Sens. Bernie Sanders and Barbara Boxer today introduced a bill to tax carbon emissions on entities such as coal mines, oil refineries, and natural gas processing points. The legislation would set a $20 tax for each ton of carbon dioxide beyond a set limit, with the tax rising 5.6 percent annually over 10 years. Affecting about 85 percent of the economy, the bill leaves out power plants, which would continue to be regulated by the Environmental Protection Agency.
In December, The Heartland Institute co-signed an open letter with 13 other conservative think tanks and advocacy groups urging Congress to oppose carbon taxes.
The following statements from energy and tax experts at The Heartland Institute – a free-market think tank – may be used for attribution. For more comments, refer to the contact information below. To book a Heartland guest on your program, please contact Director of Communications Jim Lakely at [email protected] and 312/377-4000 or (cell) 312/731-9364.
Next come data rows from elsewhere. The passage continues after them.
(* ===== verification/EffectsInv.v ===== *)
(** * The effect queue, one operation at a time

    With operations that do not interleave: attempts never exceed their bound, a
    pending effect can still be attempted and is under no open lease, and an
    effect is under at most one open lease; what a claim and a reaping do. *)

From S2P Require Import Prelude Str Json Core Storage Prog Effects EffectsRace.
#[local] Open Scope string_scope.
#[local] Open Scope list_scope.
#[local] Open Scope Z_scope.

(** No lease on effect [k] is open. *)
Definition no_open (k : string) (q : Queue) : Prop :=
  forall c r, claims q !! c = Some r -> cl_effect_id r = k -> cl_released_at r <> None.

Record queue_ok (q : Queue) : Prop := {
  qo_keyed : forall k e, effects q !! k = Some e -> eff_id e = k;
  qo_ckeyed : forall k c, claims q !! k = Some c -> cl_id c = k;
  qo_attempts : forall k e, effects q !! k = Some e -> 0 <= eff_attempt_count e <= eff_max_attempts e;
  qo_pending : forall k e, effects q !! k = Some e -> eff_status e = EPending ->
    eff_attempt_count e < eff_max_attempts e /\ no_open k q;
  qo_open : forall c1 c2 r1 r2, claims q !! c1 = Some r1 -> claims q !! c2 = Some r2 ->
    cl_released_at r1 = None -> cl_released_at r2 = None -> cl_effect_id r1 = cl_effect_id r2 -> c1 = c2;
  qo_parent : forall c r, claims q !! c = Some r -> is_Some (effects q !! cl_effect_id r);
}.

Lemma queue_ok_same q q' :
  effects q' = effects q -> claims q' = claims q -> queue_ok q -> queue_ok q'.
Proof.
  intros He Hc [K CK A P O R]. split; unfold no_open; rewrite ?He, ?Hc; eauto.
Qed.
(* ===== verification/Worker.v ===== *)
(** * The worker loop ([actant-worker-protocol/src/lib.rs])

    A worker registers, then claims, executes and heartbeats until it is told to
    stop.  Its rounds are programs over the effect queue.  What a handler does
    when it is called is a parameter; it may depend on the moment of the call.
    The sleep between polls and the shutdown channel appear as the number of
    rounds the worker gets. *)

From S2P Require Import Prelude Str Json Core Storage Prog Effects EffectsRace EffectsInv.
#[local] Open Scope string_scope.
#[local] Open Scope list_scope.
#[local] Open Scope Z_scope.

#[local] Notation Q A := (prog QWorld ActantError A).

Record WorkerDescriptor := mkWorkerDescriptor {
  wd_workspace_id : string; wd_actor_id : string; wd_name : string; wd_capabilities : list string
}.

(** The trait [Handler]. *)
Record Handler := mkHandler {
  h_effect_type : string;
  h_effect_types : list string;
  h_handle : nat -> Json -> result ActantError Json
}.

Record WorkerRunner := mkWorkerRunner {
  descriptor : WorkerDescriptor; worker_id : string; handlers : list Handler
}.

Definition set_known_actors (x : gset string) (q : Queue) : Queue :=
  mkQueue (effects q) (claims q) (results q) (workers q) (capabilities q) (heartbeats q)
    (known_workspaces q) x (known_commands q).

Section worker.
Context `{SerdeJson} `{Sha256} `{Env} `{RowOrder} `{LeaseClock} (pkg_version : string).

Definition new (d : WorkerDescriptor) (hs : list Handler) : Q WorkerRunner :=
  id ← fresh_id "wrk"; mret (mkWorkerRunner d id hs).

Definition register (r : WorkerRunner) : Q unit :=
  beat ← now;
  created ← now;
  register_worker
    (mkWorker (worker_id r) (wd_workspace_id (descriptor r)) (wd_actor_id (descriptor r))
       (wd_name (descriptor r)) None (Some pkg_version) "online" (Some beat) created None)
    (wd_capabilities (descriptor r)).

Definition maybe_ensure_actor (r : WorkerRunner) : Q unit :=
  known ← select (fun q => bool_decide (wd_actor_id (descriptor r) ∈ known_actors q));
  if known : bool then mret tt
  else
    _ ← now;
    write (fun q =>
      if bool_decide (wd_actor_id (descriptor r) ∈ known_actors q) then Err (unique_failed "actor.id")
      else if bool_decide (wd_workspace_id (descriptor r) ∈ known_workspaces q)
      then Ok (set_known_actors ({[wd_actor_id (descriptor r)]} ∪ known_actors q) q)
      else Err fk_failed).

Definition find_handler (r : WorkerRunner) (effect_type : string) : option Handler :=
  List.find (fun h => String.eqb (h_effect_type h) effect_type) (handlers r).

(** The input of a lease: its JSON, or an empty object. *)
Definition lease_input (l : Lease) : Json :=
  default (JObject []) (s ← ls_input_inline l; from_str s).

(** Calling a handler touches no table; its error is a value. *)
Definition call (h : Handler) (input : Json) : Q (result ActantError Json) :=
  stmt (fun w => (Ok (h_handle h (qtime w) input), w)).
“I have been studying climate change since the mid-1970s when global cooling was in vogue as a means to grow government and stifle individual freedom. When that did not work, the focus shifted to warming with equally non-persuasive evidence.
“It is clear to any objective scientist that man’s contribution of carbon dioxide to the envelope of air surrounding our planet has no measurable effect on the Earth’s temperature, therefore any government program with its automatic costs of operation can only be an unnecessary burden on society.”
Jay Lehr
Science Director
The Heartland Institute
[email protected]
312/377-4000
“It sounds to me like a plan to move money from our left pocket to our right pocket.
“It would raise energy costs, forcing us to pay more for energy. Think of this as taking money out of our left pocket. Then the plan would refund some of the money back to us. Think of this as putting money in our right pocket. Shifting money from our left pocket to our right pocket does not leave us with more money.
“In fact, because only three-fifths of the money that was taken from our left pocket would be refunded, we’d be left with less money in our right pocket. The one-third that would not be refunded to us would go into government’s bottomless pocket.”
Steve Stanek
Research Fellow, Budget and Tax Policy
The Heartland Institute
Managing Editor
Budget & Tax News
[email protected]
312/377-4000
“Politicians like Boxer and Sanders will always pretend to be going after oil and coal companies. But the fact of the matter is that the products oil and coal companies sell to consumers (gas and electricity) are already taxed at exorbitant rates with no discernible impact on these industries.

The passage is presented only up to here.